[Stored data]
┄┄┄┄┄┄┄┄┄┄

(* ===== verification/GoTime.v ===== *)
(** * Go's [time.ParseDuration]

    The durations of configuration texts, as the standard library documents and
    implements them: an optional sign, then numbers with an optional fraction, each
    with a unit. *)

From stdpp Require Import options.
From Stdlib Require Import Ascii SpecFloat.
From S2P Require Import Prelude GoStrings Words Float64 QueryLexer PromQL.
Open Scope Z_scope.

(** The digits in front as an integer; [None] beyond 64 bits. *)
Fixpoint leadingInt (x : Z) (s : string) : option (Z * string) :=
  match s with
  | String c s' =>
      if isDigit c then
        if 2 ^ 63 / 10 <? x then None
        else let y := 10 * x + (byte_of c - 48) in
             if 2 ^ 63 <? y then None else leadingInt y s'
      else Some (x, s)
  | EmptyString => Some (x, EmptyString)
  end.

(** The digits of a fraction and the scale they count in; digits beyond 63 bits are
    dropped. *)
Fixpoint leadingFraction (x : Z) (scale : float64) (overflow : bool) (s : string) : Z * float64 * string :=
  match s with
  | String c s' =>
      if isDigit c then
        let y := 10 * x + (byte_of c - 48) in
        if overflow || ((2 ^ 63 - 1) / 10 <? x) || (2 ^ 63 <? y) then leadingFraction x scale true s'
        else leadingFraction y (fmul scale (of_int 10)) false s'
      else (x, scale, s)
  | EmptyString => (x, scale, EmptyString)
  end.

(** Both spellings of the micro sign. *)
Definition unitMap (u : string) : option Z :=
  if decide (u = "ns") then Some 1
  else if decide (u = "us" \/ u = string_of [194; 181; 115] \/ u = string_of [206; 188; 115]) then Some 1000
  else if decide (u = "ms") then Some 1000000
  else if decide (u = "s") then Some Second
  else if decide (u = "m") then Some Minute
  else if decide (u = "h") then Some Hour
  else None.

(** [uint64] of a float that is not negative and small enough here. *)
Definition truncated (f : float64) : Z := default 0 (to_int f).

(** One number with its unit. *)
Definition durationPart (s : string) : option (Z * string) :=
  if negb (starts numeric s) then None
  else
    '(v, s1) ← leadingInt 0 s;
    let pre := negb (String.length s1 =? String.length s)%nat in
    let '(f, scale, s2, post) :=
      match s1 with
      | String c s' =>
          if decide (c = "."%char) then
            let '(f, scale, s2) := leadingFraction 0 (of_int 1) false s' in
            (f, scale, s2, negb (String.length s2 =? String.length s')%nat)
          else (0, of_int 1, s1, false)
      | EmptyString => (0, of_int 1, s1, false)
      end in
    if negb pre && negb post then None
    else
      let '(u, s3) := span (fun c => negb (numeric c)) s2 in
      unit ← unitMap u;
      if 2 ^ 63 / unit <? v then None
      else
        let v := v * unit + (if 0 <? f then truncated (fmul (of_int f) (fdiv (of_int unit) scale)) else 0) in
        if 2 ^ 63 <? v then None else Some (v, s3).

Fixpoint durationParts (fuel : nat) (d : Z) (s : string) : option Z :=
  match fuel with
  | O => None
  | S fuel =>
      if decide (s = EmptyString) then Some d
      else '(v, s) ← durationPart s;
           if 2 ^ 63 <? d + v then None else durationParts fuel (d + v) s
  end.

(** Every part takes a character, so the length is enough fuel. *)
Definition ParseDuration (s : string) : option Z :=
  let '(neg, s) :=
    match s with
    | String c s' => if decide (c = "-"%char) then (true, s') else if decide (c = "+"%char) then (false, s') else (false, s)
    | EmptyString => (false, s)
    end in
  if decide (s = "0") then Some 0
  else if decide (s = EmptyString) then None
  else
    d ← durationParts (S (String.length s)) 0 s;
    if neg : bool then Some (- d) else if 2 ^ 63 - 1 <? d then None else Some d.

Lemma leadingInt_length x s v s' : leadingInt x s = Some (v, s') -> (String.length s' <= String.length s)%nat.
Proof.
  revert x. induction s as [|c s IH]; intros x; cbn [leadingInt]; [by intros [= _ <-]|].
  destruct (isDigit c); [|by intros [= _ <-]]. destruct (_ <? x); [done|]. destruct (_ <? _); [done|].
  intros Hs%IH. simpl. lia.
Qed.

Lemma leadingFraction_length x scale o s :
  (String.length (leadingFraction x scale o s).2 <= String.length s)%nat.
Proof.
  revert x scale o. induction s as [|c s IH]; intros x scale o; cbn [leadingFraction]; [done|].
  destruct (isDigit c); [|done]. destruct (_ || _); (etrans; [apply IH|simpl; lia]).
Qed.

Lemma durationPart_length s v s' : durationPart s = Some (v, s') -> (String.length s' < String.length s)%nat.
Proof.
  unfold durationPart. destruct (negb (starts numeric s)); [done|]. destruct (leadingInt 0 s) as [[n s1]|] eqn:Hi; [|done].
  apply leadingInt_length in Hi. cbn [mbind option_bind].
  set (r := match s1 with String _ _ => _ | EmptyString => _ end).
  assert (exists f scale s2 post, r = (f, scale, s2, post) /\ (String.length s2 <= String.length s1)%nat) as (f & scale & s2 & post & -> & Hs2).
  { unfold r. destruct s1 as [|c s1']; [by eexists _, _, _, _|]. case_decide; [|by eexists _, _, _, _].
    pose proof (leadingFraction_length 0 (of_int 1) false s1') as Hl. destruct (leadingFraction _ _ _ s1') as [[f sc] s2].
    eexists _, _, _, _. split; [reflexivity|]. simpl in *. lia. }
  destruct (negb _ && negb post); [done|]. destruct (span_spec (fun c => negb (numeric c)) s2) as [Hs _].
  destruct (span _ s2) as [u s3]. cbn [fst snd] in Hs. destruct (unitMap u) as [unit|] eqn:Hu; [|done]. cbn [mbind option_bind].
  destruct (_ <? n); [done|]. destruct (_ <? _); [done|]. intros [= _ <-].
  assert (u <> "") as Hne by (by intros ->). pose proof (f_equal String.length Hs) as Hl. rewrite str_length_app in Hl.
  destruct u as [|c u]; [done|]. simpl in Hl. lia.
Qed.

Example ParseDuration_table :
  ParseDuration "1h30m" = Some (90 * Minute) /\ ParseDuration "1.5s" = Some 1500000000 /\
  ParseDuration "-5m" = Some (- (5 * Minute)) /\ ParseDuration "0" = Some 0 /\
  ParseDuration "1d" = None /\ ParseDuration "5" = None /\ ParseDuration "300ms" = Some 300000000.
Proof. by vm_compute. Qed.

┄┄┄┄┄┄┄┄┄┄

[ACTIVITY] Up to and including the line with "From stdpp Require Import options.", print every line of the records from the start.

[OUTPUT OF THE EXERCISE]
(* ===== verification/GoTime.v ===== *)
(** * Go's [time.ParseDuration]

    The durations of configuration texts, as the standard library documents and
    implements them: an optional sign, then numbers with an optional fraction, each
    with a unit. *)

From stdpp Require Import options.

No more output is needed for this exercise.